The method begins with a memory registration stage 96, similar to stage 80 of FIG. 2. At a usage-pattern learning stage 100, circuitry 48 of peripheral device 28 tracks memory-access transactions (e.g., read and/or write transactions) performed in the memory region in question. Based on the tracked transactions, circuitry 48 deduces one or more usage patterns for the memory region, e.g., whether the access pattern is random or sequential, whether the memory region is accessed once, rarely or frequently, etc.

At a policy setting stage 104, circuitry 48 maps the deduced usage pattern to a suitable memory-access policy. As one illustrative example, in response to deciding that the memory region in question is accessed only once or rarely, circuitry 48 may decide to set a “no caching” policy for the memory region. If, on the other hand, the memory region appears to be accessed very frequently, circuitry 48 may give preference to caching of data for this memory region.

At a memory access stage 108, circuitry 48 accesses region using the selected memory-access the memory policy.

In various embodiments, peripheral device 28 may use any suitable mapping between hints (in the case of FIG. 1) or usage characteristics (in the case of FIG. 3) and memory-access policies. Several non-limiting examples are given in the table below:

TABLE 1
Example Hint/Usage-characteristic→policy mappings
Hint/Usage characteristic Memory-access policy
Random access             Do not prefetch
Sequential access         Prefetch
Rarely accessed/accessed  Do not cache
once
Frequently accessed       Cache
Latency sensitive         Data/control Low eviction
                          priority,
                          Data cache stashing
Context has been updated  Prefetch
(memory region likely to be
used soon)
Often non-present         Pre-issue page requests

Additional Embodiments and Variations

FIG. 4 is a block diagram that schematically illustrates additional details of host 24 and peripheral device 28, and of setting memory-access policies, in accordance with an embodiment of the present invention. In the present example, memory 32 (denoted “memory subsystem” in the figure) is part of host 24. The system is a virtualized system that comprises both (i) an IOMMU 122 in host 24 and (ii) ATS using an ATC 136 in peripheral device 28.

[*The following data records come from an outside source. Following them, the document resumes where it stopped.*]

Definition CreateCharacterStateMachine : Engine Fields :=
  let idle := AddTransition (mkTransition "enemy_detected" "combat" None (Some meet)) (AddTransition (Transition_new "start_patrol" "patrol") IdleState) in
  let patrol := AddTransition (Transition_new "return_idle" "idle") (AddTransition (mkTransition "enemy_detected" "combat" None (Some meet)) PatrolState) in
  let combat := AddTransition (mkTransition "enemy_defeated" "idle" None (Some (fun _ _ => mret tt))) (AddTransition (Transition_new "take_damage" "hurt") CombatState) in
  let hurt := AddTransition (Transition_new "death" "death") (AddTransition (Transition_new "recovery_complete" "idle") HurtState) in
  SetInitialState "idle" (AddState DeathState (AddState hurt (AddState combat (AddState patrol (AddState idle (Engine_new "游戏角色状态机")))))).

(** The machine with the data of the character. *)
Definition initial_machine : M :=
  on_context (fun c => Context.Set_ "battle_count" (AnyInt 0) (Context.Set_ "attack_power" (AnyInt 10) (Context.Set_ "max_health" (AnyInt 100) (Context.Set_ "health" (AnyInt 80) c))))
    (Machine_new Fields_new).

(** Entering a state may send an event whose transition enters another one. *)
Definition game_ops : handler := engine_ops CreateCharacterStateMachine 3.

(** ** The program *)

Definition maxFrames : Z := 600.
Definition maxBattles : Z := 10.

(** The loop; the number of frames that were run is returned. [now] is the clock at each frame. *)
Fixpoint game_loop (fuel : nat) (frame : Z) (now : Z -> Z) : cpp M Z :=
  match fuel with
  | O => block
  | S fuel' =>
      r ← gets running_;
      if negb r || negb (frame <? maxFrames)%Z then mret frame else
      Update CreateCharacterStateMachine game_ops (now frame) ;;
      battles ← ctx_get cast_int "battle_count";
      if match battles with Some n => (maxBattles <=? n)%Z | None => false end then mret frame else
      (if (frame mod 50 =? 0)%Z then SendEvent CreateCharacterStateMachine game_ops (Event_new "health_check") false else mret tt) ;;
      game_loop fuel' (frame + 1) now
  end.
(** [None] when the machine could not be started. *)
Definition game_main (start : Z) (now : Z -> Z) : cpp M (option Z) :=
  ok ← Start CreateCharacterStateMachine game_ops start;
  if negb ok then mret None else
  frames ← game_loop (S (Z.to_nat maxFrames)) 0 now;
  r ← gets running_;
  (if (r : bool) then Stop CreateCharacterStateMachine game_ops else mret tt) ;;
  mret (Some frames).
End game.
End Game.

(** ** The game ends

    What the character's machine does in each state, and the program as a whole, whatever
    the draws and the clock. *)

Import Game.

Section game.
Variable patrol_dis : nat -> float.
Variable combat_dis : nat -> float.
Abbreviation g := (CreateCharacterStateMachine patrol_dis combat_dis).

(** What is to be seen of a machine: its state, whether it runs, what is queued, the health of
    the character and the number of battles. *)
Record view (m : M) (q : option StateID) (r : bool) (p : list Event) (h b : Z) : Prop := mkView {
  v_state : current_state_ m = q;
  v_running : running_ m = r;
  v_pending : pending_events_ m = p;
  v_health : context_ m !! "health" = Some (AnyInt h);
  v_max : context_ m !! "max_health" = Some (AnyInt 100);
  v_battles : context_ m !! "battle_count" = Some (AnyInt b);
  v_health_range : 0 <= h <= 100;
  v_battles_range : 0 <= b <= 10;
  v_attacks : q = Some "combat" -> 0 <= attack_count_ (fields m) <= 3 }.

Definition own_key (k : string) : bool := String.eqb k "health" || String.eqb k "max_health" || String.eqb k "battle_count".

Lemma own_key_ne k : own_key k = false -> k <> "health" /\ k <> "max_health" /\ k <> "battle_count".
Proof. unfold own_key. intros H. repeat split; intros ->; done. Qed.

Lemma view_set m q r p h b k a : view m q r p h b -> own_key k = false -> view (on_context (Context.Set_ k a) m) q r p h b.
Proof. intros [] (? & ? & ?)%own_key_ne. split; cbn; try done; unfold Context.Set_; by rewrite lookup_insert_ne. Qed.
Lemma view_remove m q r p h b k : view m q r p h b -> own_key k = false -> view (on_context (Context.Remove k) m) q r p h b.
Proof. intros [] (? & ? & ?)%own_key_ne. split; cbn; try done; unfold Context.Remove; by rewrite lookup_delete_ne. Qed.
Lemma view_change m q r p h b f : view m q r p h b -> (q = Some "combat" -> 0 <= attack_count_ (f (fields m)) <= 3) -> view (on_fields f m) q r p h b.
Proof. intros [] ?. by split. Qed.
Lemma view_health m q r p h b h' : view m q r p h b -> 0 <= h' <= 100 -> view (on_context (Context.Set_ "health" (AnyInt h')) m) q r p h' b.
Proof. intros [] ?. split; cbn; try done; unfold Context.Set_; by simplify_map_eq. Qed.
Lemma view_battles m q r p h b b' : view m q r p h b -> 0 <= b' <= 10 -> view (on_context (Context.Set_ "battle_count" (AnyInt b')) m) q r p h b'.
Proof. intros [] ?. split; cbn; try done; unfold Context.Set_; by simplify_map_eq. Qed.
Lemma view_enter m q r p h b q' : view m q r p h b -> (q' = Some "combat" -> 0 <= attack_count_ (fields m) <= 3) -> view (set_current q' m) q' r p h b.
Proof. intros [] ?. by split. Qed.

Lemma returns_ctx_set k a m (Q : unit -> M -> Prop) : Q tt (on_context (Context.Set_ k a) m) -> returns (ctx_set k a) m Q.
Proof. apply returns_modify. Qed.
Lemma returns_ctx_remove k m (Q : unit -> M -> Prop) : Q tt (on_context (Context.Remove k) m) -> returns (ctx_remove k) m Q.
Proof. apply returns_modify. Qed.
Lemma returns_change f m (Q : unit -> M -> Prop) : Q tt (on_fields f m) -> returns (change f) m Q.
Proof. apply returns_modify. Qed.
Lemma returns_ctx_get {A} (cast : Any -> option A) k m (Q : option A -> M -> Prop) : Q (Context.Get cast k (context_ m)) m -> returns (ctx_get cast k) m Q.
Proof. apply (returns_gets (fun m => Context.Get cast k (context_ m))). Qed.
Lemma returns_int z m (Q : Z -> M -> Prop) : - 2 ^ 31 <= z < 2 ^ 31 -> Q z m -> returns (int_result z) m Q.
Proof. intros Hz HQ. unfold int_result. rewrite decide_True by (unfold is_int, INT_MIN, INT_MAX; lia). by apply returns_ret. Qed.

(** One step of a handler. *)
Ltac game_step :=
  first [ apply returns_bind; cbv beta
        | apply returns_ctx_set | apply returns_ctx_remove | apply returns_change | apply returns_ctx_get | apply returns_ret | apply returns_gets ]; cbv beta.

Lemma get_health m q r p h b : view m q r p h b -> Context.Get cast_int "health" (context_ m) = Some h.
Proof. intros []. unfold Context.Get. by rewrite v_health0. Qed.
Lemma get_max m q r p h b : view m q r p h b -> Context.Get cast_int "max_health" (context_ m) = Some 100.
Proof. intros []. unfold Context.Get. by rewrite v_max0. Qed.
Lemma get_battles m q r p h b : view m q r p h b -> Context.Get cast_int "battle_count" (context_ m) = Some b.
Proof. intros []. unfold Context.Get. by rewrite v_battles0. Qed.

(** ** Entering a state *)

Lemma idle_enter_ok o from m r p h b : view m (Some "idle") r p h b -> returns (idle_enter o from) m (fun _ m' => view m' (Some "idle") r p h b).
Proof.
  intros H. unfold idle_enter. game_step. game_step. game_step. game_step. destruct (bool_decide _); game_step;
    [apply view_remove; [|done]|]; (apply view_change; [|done]); by apply view_set.
Qed.
Lemma patrol_enter_ok o from m r p h b : view m (Some "patrol") r p h b -> returns (patrol_enter o from) m (fun _ m' => view m' (Some "patrol") r p h b).
Proof. intros H. unfold patrol_enter. game_step. by apply view_set. Qed.
Lemma combat_enter_ok o from m r p h b : view (set_current (Some "patrol") m) (Some "patrol") r p h b -> current_state_ m = Some "combat" -> b < 10 ->
  returns (combat_enter o from) m (fun _ m' => view m' (Some "combat") r p h (b + 1) /\ attack_count_ (fields m') = 0).
Proof.
  intros H Hq Hb. assert (H1 : view (on_fields (set_attack 0 float_zero) m) (Some "combat") r p h b).
  { destruct H. by split. }
  unfold combat_enter. game_step. game_step. game_step. game_step. game_step.
  assert (H2 : forall s, view (on_context (Context.Set_ "current_enemy" s) (on_fields (set_attack 0 float_zero) m)) (Some "combat") r p h b) by (intros s; by apply view_set).
  pose proof (v_battles_range _ _ _ _ _ _ H). destruct (Context.Get cast_string "current_enemy" _); (game_step; game_step; game_step; rewrite (get_battles _ _ _ _ _ _ (H2 _)) || rewrite (get_battles _ _ _ _ _ _ H1)).
  - game_step. apply returns_int; [lia|]. game_step. split; [|done]. apply (view_battles _ _ _ _ _ b); [done|lia].
  - game_step. apply returns_int; [lia|]. game_step. split; [|done]. apply (view_battles _ _ _ _ _ b); [done|lia].
Qed.
Lemma death_enter_ok o from m r p h b : view m (Some "death") r p h b -> returns (death_enter o from) m (fun _ m' => view m' (Some "death") r p h b).
Proof. intros H. unfold death_enter. game_step. by apply view_change. Qed.
(** ** Events *)

Abbreviation idle_state := (AddTransition (mkTransition "enemy_detected" "combat" None (Some meet)) (AddTransition (Transition_new "start_patrol" "patrol") IdleState)).
Abbreviation patrol_state := (AddTransition (Transition_new "return_idle" "idle") (AddTransition (mkTransition "enemy_detected" "combat" None (Some meet)) (PatrolState patrol_dis))).
Abbreviation combat_state := (AddTransition (mkTransition "enemy_defeated" "idle" None (Some (fun _ _ => mret tt))) (AddTransition (Transition_new "take_damage" "hurt") (CombatState combat_dis))).
Abbreviation hurt_state := (AddTransition (Transition_new "death" "death") (AddTransition (Transition_new "recovery_complete" "idle") HurtState)).

Lemma states_eq : states_ g = <["death" := DeathState]> (<["hurt" := hurt_state]> (<["combat" := combat_state]> (<["patrol" := patrol_state]> (<["idle" := idle_state]> ∅)))).
Proof. done. Qed.
Lemma state_idle : states_ g !! "idle" = Some idle_state.
Proof. rewrite states_eq. by simplify_map_eq. Qed.
Lemma state_patrol : states_ g !! "patrol" = Some patrol_state.
Proof. rewrite states_eq. by simplify_map_eq. Qed.
Lemma state_combat : states_ g !! "combat" = Some combat_state.
Proof. rewrite states_eq. by simplify_map_eq. Qed.
Lemma state_hurt : states_ g !! "hurt" = Some hurt_state.
Proof. rewrite states_eq. by simplify_map_eq. Qed.
Lemma state_death : states_ g !! "death" = Some DeathState.
Proof. rewrite states_eq. by simplify_map_eq. Qed.

(** An event with one transition. *)
Lemma process_fire o e m id st t st' (Q : unit -> M -> Prop) : current_state_ m = Some id -> states_ g !! id = Some st -> OnEvent st o e m = Ok false m ->
  transitions_ st !! ev_id e = Some [t] -> condition t = None -> states_ g !! target t = Some st' -> OnExit st o (Some (target t)) = mret tt ->
  returns (match action t with None => mret tt | Some a => a o e end) m (fun _ m1 => current_state_ m1 = Some id /\
    returns (OnEnter st' o (Some id)) (set_current (Some (target t)) m1) Q) ->
  returns (ProcessEvent g o e) m Q.
Proof.
  intros Hq Hst Hev Ht Hc Htarget Hexit Ha. unfold ProcessEvent. wp_step. eapply returns_Ok; [reflexivity|]. rewrite Hq. unfold call. rewrite Hst.
  wp_step. eapply returns_Ok; [exact Hev|]. cbv beta iota. wp_step. eapply returns_Ok; [reflexivity|]. rewrite Hq. unfold call. rewrite Hst, Ht. cbn [take_first]. rewrite Hc.
  wp_step. wp_step. wp_step. eapply returns_mono; [exact Ha|]. intros [] m1 [Hq1 HQ]. rewrite Htarget, decide_True by done. unfold PerformTransition.
  wp_step. eapply returns_Ok; [reflexivity|]. rewrite Hq1. unfold call. rewrite Hst, Hexit. wp_step. wp_step. wp_step. eapply returns_Ok; [reflexivity|].
  wp_step. wp_step. rewrite Htarget, Hq1. exact HQ.
Qed.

In the embodiment of FIG. 4, the software running on host 24 comprises (i) one or more service users 110 and (ii) a service provider 114. A given service user 110 may comprise any suitable user software, e.g., I/O driver, that issues memory-access commands to memory subsystem 32. Examples of service users include a Virtual Machine (VM), a hypervisor (HV) that manages VMs, a “bare-metal” process, a container, etc. A service user 110 may have passthrough capabilities, i.e., it may issue certain control path and data path commands to peripheral device 28 directly. Service provider 114 comprises a privileged entity (e.g., a HV, a host driver, or on-device software such as software running on a controller in the peripheral device) which is permitted to control peripheral device 28 at the system level, e.g., at the level of the entire physical host. Service provider 114 may comprise, for example, a bare-metal host driver or a HV device driver.

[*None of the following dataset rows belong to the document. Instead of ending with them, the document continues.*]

(** The loop over a masked payload: it copies the whole payload, or reads past the buffer. *)
Lemma unmask_ok fuel msg pos i r : length msg = 2048%nat -> 0 <= payload_length_ r -> (0 < pos)%nat -> (pos + i <= 2048)%nat -> (2048 - i < fuel)%nat ->
  Z.of_nat i <= payload_length_ r -> payload_ r = (xor_key (masking_key_ r) (take i (drop pos msg)) ++ replicate (2048 - i) 0)%list ->
  unmask fuel msg (Z.of_nat pos) (Z.of_nat i) r =
    if decide (Z.of_nat pos + payload_length_ r <= 2048)
    then Ok tt (set_payload (xor_key (masking_key_ r) (take (Z.to_nat (payload_length_ r)) (drop pos msg)) ++ replicate (2048 - Z.to_nat (payload_length_ r)) 0) r)
    else Undefined "read past the buffer".
Proof.
  intros Hm H0 Hpos. revert i r H0. induction fuel as [|fuel IH]; intros i r H0 Hi Hfuel Hle Hp; [lia|]. cbn [unmask]. rewrite (bind_Ok get _ r r r eq_refl).
  destruct (Z.ltb_spec (Z.of_nat i) (payload_length_ r)).
  - destruct (decide (pos + i = 2048)%nat) as [E|E].
    + rewrite decide_False by lia. unfold mbind, cpp_bind, at_. rewrite lookup_ge_None_2 by lia. done.
    + destruct (lookup_lt_is_Some_2 msg (pos + i)) as [v Hv]; [lia|]. rewrite (bind_Ok _ _ r v r) by (apply at_ok; by replace (Z.to_nat (Z.of_nat pos + Z.of_nat i)) with (pos + i)%nat by lia).
      set (x := Z.lxor v _). set (r1 := set_payload (xor_key (masking_key_ r) (take (S i) (drop pos msg)) ++ replicate (2048 - S i) 0) r).
      assert (Hlen : length (take i (drop pos msg)) = i) by (rewrite length_take, length_drop; lia).
      assert (Hput : put (Z.of_nat i) x r = Ok tt r1).
      { unfold put. rewrite bool_decide_true by (unfold payload_size; lia). unfold r1. do 2 f_equal. rewrite Nat2Z.id, Hp, (take_snoc_drop _ _ _ _ Hv), xor_key_snoc, Hlen.
        replace (2048 - i)%nat with (S (2048 - S i)) by lia. cbn [replicate]. replace i with (length (xor_key (masking_key_ r) (take i (drop pos msg))) + 0)%nat at 1 by (rewrite length_xor_key; lia).
        rewrite insert_app_r. cbn [insert list_insert]. rewrite <-app_assoc. cbn [app]. do 2 f_equal. unfold x. do 2 f_equal. replace 4 with (Z.of_nat 4) by done. by rewrite <-Nat2Z.inj_mod, Nat2Z.id. }
      rewrite (bind_Ok _ _ r tt r1 Hput). replace (Z.of_nat i + 1) with (Z.of_nat (S i)) by lia. rewrite (IH (S i) r1); [done|done|lia|lia|cbn; lia|done].
  - assert (E : payload_length_ r = Z.of_nat i) by lia. rewrite E, decide_True by lia. rewrite Nat2Z.id, <-Hp. by destruct r.
Qed.
(* ===== verification/DelayQueue.v ===== *)
(** * DelayQueue: a queue whose elements become ready later

    Models src/zsxq-cpp-ai/Stddelay_queue/delay_queue.hpp. Every method holds the mutex except
    while it waits for the condition variable, so a method is a sequence of segments, and
    threads take turns between segments. Times are nanoseconds of the steady clock, delays
    milliseconds. The clock may be read several times in a segment: [clock] gives the
    readings. [std::priority_queue] is an interface with what the standard promises. *)

From S2P Require Import Prelude.

Local Open Scope Z_scope.

(** ** Elements and the priority queue *)

Section elements.
Context {T : Type}.

Record DelayedElement : Type := mkElement { data_ : T; expiry_ : Z }.
Definition isExpired (e : DelayedElement) (now : Z) : bool := expiry_ e <=? now.
(** [duration_cast] to milliseconds cuts off the fraction. *)
Definition getRemainingDelay (e : DelayedElement) (now : Z) : Z :=
  if expiry_ e <=? now then 0 else Z.quot (expiry_ e - now) 1000000.
(** The priority of [a] is lower. *)
Definition ElementComparator (a b : DelayedElement) : bool := expiry_ b <? expiry_ a.
End elements.
Arguments DelayedElement : clear implicits.

(** [top] is an element that no other one exceeds; which of several is not said. *)
Class PriorityQueue {E : Type} (less : E -> E -> bool) : Type := {
  pq : Type;
  pq_list : pq -> list E;
  pq_empty : pq;
  pq_push : E -> pq -> pq;
  pq_top : pq -> option E;
  pq_pop : pq -> pq;
  pq_list_empty : pq_list pq_empty = [];
  pq_list_push e q : pq_list (pq_push e q) ≡ₚ e :: pq_list q;
  pq_top_none q : pq_top q = None <-> pq_list q = [];
  pq_top_some q e : pq_top q = Some e -> pq_list q ≡ₚ e :: pq_list (pq_pop q) /\ (forall x, x ∈ pq_list q -> less e x = false) }.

Service users 110 may create device-specific memory objects 118 that provide peripheral device 28 with metadata relating to memory regions 60. The metadata in objects 118 may comprise, for example, address ranges, virtual-to-physical address translations (e.g., VA-to-GPA or VA-to-HPA depending on the use-case, as described above), ATS entries, Memory Translation Tables (MTT), memory keys (mkey), Process Address Space IDs (PASID), and/or any other suitable information. Peripheral device 28 uses the metadata in objects 118, and locally-stored Memory Translation Tables (MTTs) 126, to map memory regions of the application virtual memory space (or device driver physical memory space) to physical memory space, whether HPA or GPA. In some embodiments the address translations are defined using indirection, e.g., using one mkey that points to one or more other mkey's. This structure is denoted “KLM” in the figure.

In some embodiments, hints and usage characteristics are defined at finer granularity than an entire memory region. For example, for a given memory region, different usage characteristics and/or different hints may be defined per VM, per bus transaction, per Work-Queue Element (WQE), per packet, per address range within a memory region, etc.

In some embodiments, some objects 118 may comprise hints that are indicative of the usage characteristics of the memory regions they address, as described above. In some embodiments, service provider 114 may set memory-access policies, to be applied by peripheral device 28 on objects 118. In the present example, service provider 114 provides peripheral device 28 with hint list 72, policy list 76, and a hint→policy mapping that maps the hints to the policies.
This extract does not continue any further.